A disposição (táxis) é a organização desses argumentos ou meios de prova no discurso persuasivo. Citelli (1989), a partir da leitura de Aristóteles, apresenta as quatro partes constitutivas da organização do discurso: o exórdio, a narração, as provas ou confirmação e a peroração. O exórdio é o começo (a introdução) do discurso, sendo que é o gênero do discurso em questão que vai defini-lo. A narração é o desenvolvimento ou o desenrolar da argumentação. As provas são os elementos que irão sustentar a argumentação e a peroração, ou melhor, o fechamento do discurso.

A elocução (lexis), conforme Reboul (2004), trata-se da elaboração escrita do discurso e isso pressupõe conhecimento sobre a língua e o estilo. Daí a importância da adaptação do estilo ao assunto. E isso se faz obedecendo as seguintes regras: 1) a conveniência; 2) a clareza; e 3) o dinamismo do orador, e recorrendo-se ao uso das figuras, que na retórica não têm o sentido do senso comum, mas o sentido de desvio da expressão usual, de eloqüência, de expressividade, de constituição da norma, de relação entre conteúdo, forma e contexto.

Por fim tem-se a ação (hypocrisis), isto é, o momento da leitura pública do discurso.
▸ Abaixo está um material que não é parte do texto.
(* ===== verification/NodeSync.v ===== *)
(** * A node kept in step with the control plane

    What a node knows of the mesh while it runs: the keys it trusts, the peers
    and tokens that are revoked, the peers it admitted, the policy, its own
    credential.  It learns them by pulling ([src/internal/node/controlplane_sync.go]),
    from signed events, from handshakes and from its own enrollment
    ([src/internal/node/node.go], [src/internal/node/enroll.go],
    [src/internal/node/gate.go]).  What the control plane, the disk, the clock
    and the limiters give is what the operations are given; the answers may
    come from anyone who answers the control plane's URL. *)

From S2P Require Import Prelude GoStrings Regex Names Biscuit NaiveEngine Facts DatalogText Grants Labels HTTPGrants PolicyRules Egress Base64 Tar Token Identity Middleware Directory Keyring Router Decimal Store NodeStore NodeRouters.

Definition BiscuitTokenTTL : Z := (24 * 3600 * second)%Z.
Definition FreshnessThreshold : Z := (5 * 60 * second)%Z.
Definition RevocationCacheSize : Z := 10000.
Definition reenrollCooldown : Z := (60 * second)%Z.

(** ** Caches *)

(** What an [lru.Cache] of [RevocationCacheSize] entries does with [Add]: the
    entry is there afterwards, the others stay or are evicted, and nothing is
    evicted while there is room.  Which entry goes depends on the order of use,
    which is not kept: each operation is given the cache's behaviour. *)
Record Lru (V : Type) := {
  lru_Add : gmap string V → string → V → gmap string V;
  lru_Add_new c k v : lru_Add c k v !! k = Some v;
  lru_Add_old c k v k' v' : k' ≠ k → lru_Add c k v !! k' = Some v' → c !! k' = Some v';
  lru_Add_room c k v : is_Some (c !! k) ∨ (Z.of_nat (size c) < RevocationCacheSize)%Z → lru_Add c k v = <[k := v]> c;
}.
Arguments lru_Add {V} _ _ _ _.
Arguments lru_Add_new {V} _ _ _ _.
Arguments lru_Add_old {V} _ _ _ _ _ _ _ _.
Arguments lru_Add_room {V} _ _ _ _ _.

(** ** Hexadecimal *)

Definition hex_value (c : ascii) : option Z :=
  let z := byte c in
  (if (48 <=? z) && (z <=? 57) then Some (z - 48)
   else if (97 <=? z) && (z <=? 102) then Some (z - 87)
   else if (65 <=? z) && (z <=? 70) then Some (z - 55)
   else None)%Z.

(** [hex.DecodeString]. *)
Fixpoint hex_DecodeString (s : string) : result string :=
  match s with
  | EmptyString => Ok ""
  | String c (String d s) =>
      match hex_value c, hex_value d with
      | Some hi, Some lo => (λ t, String (char_of (16 * hi + lo)%Z) t) <$> hex_DecodeString s
      | _, _ => Err (NewError "encoding/hex: invalid byte")
      end
  | String c EmptyString =>
      Err (NewError (match hex_value c with Some _ => "encoding/hex: odd length hex string" | None => "encoding/hex: invalid byte" end))
  end.

(** ** Errors of the control plane *)

(** A [cpclient.StatusError]: the leaf of an error that says which status the
    control plane answered. *)
Definition status_text : string := "control plane returned status ".
Definition StatusError (code : Z) : error := NewError (status_text +:+ FormatInt code).
Definition ErrEndpointNotFound : error := NewError "control plane does not serve this endpoint".

(** [errors.As] for a [StatusError]: the first of the tree. *)
Fixpoint as_StatusError (e : error) : option Z :=
  match e with
  | NewError msg =>
      if HasPrefix msg status_text
      then match ParseInt (str_drop (len status_text) msg) with Ok code => Some code | Err _ => None end else None
  | WrapError _ i => as_StatusError i
  | JoinError a b => match as_StatusError a with Some code => Some code | None => as_StatusError b end
  end.

Definition controlPlaneForgotUs (e : error) : bool := bool_decide (as_StatusError e = Some 401%Z).

(** [errors.Join]. *)
Fixpoint errors_Join (errs : list error) : option error :=
  match errs with
  | [] => None
  | e :: errs => Some (match errors_Join errs with None => e | Some r => JoinError e r end)
  end.

Section node.
Context `{UC : UnicodeCase, TC : TARCodec, BT : BiscuitTokens, TX : BiscuitText, BE : BiscuitEngine, PC : PeerCodec, MA : Multiaddr, PB : PeerBytes,
  KC : KeysCodec, ED : Ed25519, EC : EventCodec, CC : CredentialCodec}.

(** ** The node *)

(** What the node does to its surroundings. *)
Inductive effect :=
| ClosePeer (p : string)
| TriggerControlPlaneSync
| TriggerReprovide
| ReadmitRouters.

Record MeshNode := {
  mn_node : AgentMeshNode;
  mn_self : string;                            (** the peer of its key *)
  mn_RequiredRole : string;
  mn_started : bool;                           (** its host exists *)
  mn_store : option bucket;
  mn_authPeers : gmap string time;
  mn_opening : gset string;                    (** handshakes past their first checks *)
  mn_peerLastEventTime : gmap string Z;
  mn_inbox : list MeshEvent;                   (** events that the validator accepted *)
  mn_meshPolicyTexts : option (list string);
  mn_RouterAddrs : list maddr;
  mn_catalog : list routerCandidate;
  mn_directory : DirectorySettings;
  mn_lastReenroll : option time;
  mn_out : list effect;
}.

Definition with_node (m : MeshNode) n : MeshNode :=
  {| mn_node := n; mn_self := mn_self m; mn_RequiredRole := mn_RequiredRole m; mn_started := mn_started m; mn_store := mn_store m;
     mn_authPeers := mn_authPeers m; mn_opening := mn_opening m; mn_peerLastEventTime := mn_peerLastEventTime m; mn_inbox := mn_inbox m;
     mn_meshPolicyTexts := mn_meshPolicyTexts m; mn_RouterAddrs := mn_RouterAddrs m; mn_catalog := mn_catalog m; mn_directory := mn_directory m;
     mn_lastReenroll := mn_lastReenroll m; mn_out := mn_out m |}.
Definition with_peers (m : MeshNode) auth opening : MeshNode :=
  {| mn_node := mn_node m; mn_self := mn_self m; mn_RequiredRole := mn_RequiredRole m; mn_started := mn_started m; mn_store := mn_store m;
     mn_authPeers := auth; mn_opening := opening; mn_peerLastEventTime := mn_peerLastEventTime m; mn_inbox := mn_inbox m;
     mn_meshPolicyTexts := mn_meshPolicyTexts m; mn_RouterAddrs := mn_RouterAddrs m; mn_catalog := mn_catalog m; mn_directory := mn_directory m;
     mn_lastReenroll := mn_lastReenroll m; mn_out := mn_out m |}.
Definition with_events (m : MeshNode) last inbox : MeshNode :=
  {| mn_node := mn_node m; mn_self := mn_self m; mn_RequiredRole := mn_RequiredRole m; mn_started := mn_started m; mn_store := mn_store m;
     mn_authPeers := mn_authPeers m; mn_opening := mn_opening m; mn_peerLastEventTime := last; mn_inbox := inbox;
     mn_meshPolicyTexts := mn_meshPolicyTexts m; mn_RouterAddrs := mn_RouterAddrs m; mn_catalog := mn_catalog m; mn_directory := mn_directory m;
     mn_lastReenroll := mn_lastReenroll m; mn_out := mn_out m |}.
Definition with_texts (m : MeshNode) texts : MeshNode :=
  {| mn_node := mn_node m; mn_self := mn_self m; mn_RequiredRole := mn_RequiredRole m; mn_started := mn_started m; mn_store := mn_store m;
     mn_authPeers := mn_authPeers m; mn_opening := mn_opening m; mn_peerLastEventTime := mn_peerLastEventTime m; mn_inbox := mn_inbox m;
     mn_meshPolicyTexts := texts; mn_RouterAddrs := mn_RouterAddrs m; mn_catalog := mn_catalog m; mn_directory := mn_directory m;
     mn_lastReenroll := mn_lastReenroll m; mn_out := mn_out m |}.
Definition with_info (m : MeshNode) addrs catalog directory : MeshNode :=
  {| mn_node := mn_node m; mn_self := mn_self m; mn_RequiredRole := mn_RequiredRole m; mn_started := mn_started m; mn_store := mn_store m;
     mn_authPeers := mn_authPeers m; mn_opening := mn_opening m; mn_peerLastEventTime := mn_peerLastEventTime m; mn_inbox := mn_inbox m;
     mn_meshPolicyTexts := mn_meshPolicyTexts m; mn_RouterAddrs := addrs; mn_catalog := catalog; mn_directory := directory;
     mn_lastReenroll := mn_lastReenroll m; mn_out := mn_out m |}.
Definition with_reenroll (m : MeshNode) t : MeshNode :=
  {| mn_node := mn_node m; mn_self := mn_self m; mn_RequiredRole := mn_RequiredRole m; mn_started := mn_started m; mn_store := mn_store m;
     mn_authPeers := mn_authPeers m; mn_opening := mn_opening m; mn_peerLastEventTime := mn_peerLastEventTime m; mn_inbox := mn_inbox m;
     mn_meshPolicyTexts := mn_meshPolicyTexts m; mn_RouterAddrs := mn_RouterAddrs m; mn_catalog := mn_catalog m; mn_directory := mn_directory m;
     mn_lastReenroll := t; mn_out := mn_out m |}.
Definition node_emit (m : MeshNode) (effs : list effect) : MeshNode :=
  {| mn_node := mn_node m; mn_self := mn_self m; mn_RequiredRole := mn_RequiredRole m; mn_started := mn_started m; mn_store := mn_store m;
     mn_authPeers := mn_authPeers m; mn_opening := mn_opening m; mn_peerLastEventTime := mn_peerLastEventTime m; mn_inbox := mn_inbox m;
     mn_meshPolicyTexts := mn_meshPolicyTexts m; mn_RouterAddrs := mn_RouterAddrs m; mn_catalog := mn_catalog m; mn_directory := mn_directory m;
     mn_lastReenroll := mn_lastReenroll m; mn_out := mn_out m ++ effs |}.

(** The fields of [AgentMeshNode] that change here. *)
Definition set_revokedPeers (n : AgentMeshNode) cache : AgentMeshNode :=
  {| n_revokedPeers := cache; n_revokedTokens := n_revokedTokens n; n_trustedKeys := n_trustedKeys n; n_nodeConfig := n_nodeConfig n;
     n_MeshPolicyRules := n_MeshPolicyRules n; n_cachedIdentity := n_cachedIdentity n; n_storedIdentity := n_storedIdentity n |}.
Definition set_trustedKeys (n : AgentMeshNode) keys : AgentMeshNode :=
  {| n_revokedPeers := n_revokedPeers n; n_revokedTokens := n_revokedTokens n; n_trustedKeys := keys; n_nodeConfig := n_nodeConfig n;
     n_MeshPolicyRules := n_MeshPolicyRules n; n_cachedIdentity := n_cachedIdentity n; n_storedIdentity := n_storedIdentity n |}.
Definition set_MeshPolicyRules (n : AgentMeshNode) rules : AgentMeshNode :=
  {| n_revokedPeers := n_revokedPeers n; n_revokedTokens := n_revokedTokens n; n_trustedKeys := n_trustedKeys n; n_nodeConfig := n_nodeConfig n;
     n_MeshPolicyRules := rules; n_cachedIdentity := n_cachedIdentity n; n_storedIdentity := n_storedIdentity n |}.
Definition set_storedIdentity (n : AgentMeshNode) stored : AgentMeshNode :=
  {| n_revokedPeers := n_revokedPeers n; n_revokedTokens := n_revokedTokens n; n_trustedKeys := n_trustedKeys n; n_nodeConfig := n_nodeConfig n;
     n_MeshPolicyRules := n_MeshPolicyRules n; n_cachedIdentity := n_cachedIdentity n; n_storedIdentity := stored |}.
Aqui a memória assume um caráter muito importante na argumentação, porque “este cânone analisa o acesso que o locutor possui ao conteúdo de sua fala” (LEACH, 2003, p. 307), portanto, dela irá se servir o orador (no nosso caso o produtor do texto) para fazer retomadas, intervenções, improvisações, sempre com vistas à persuasão de sua audiência.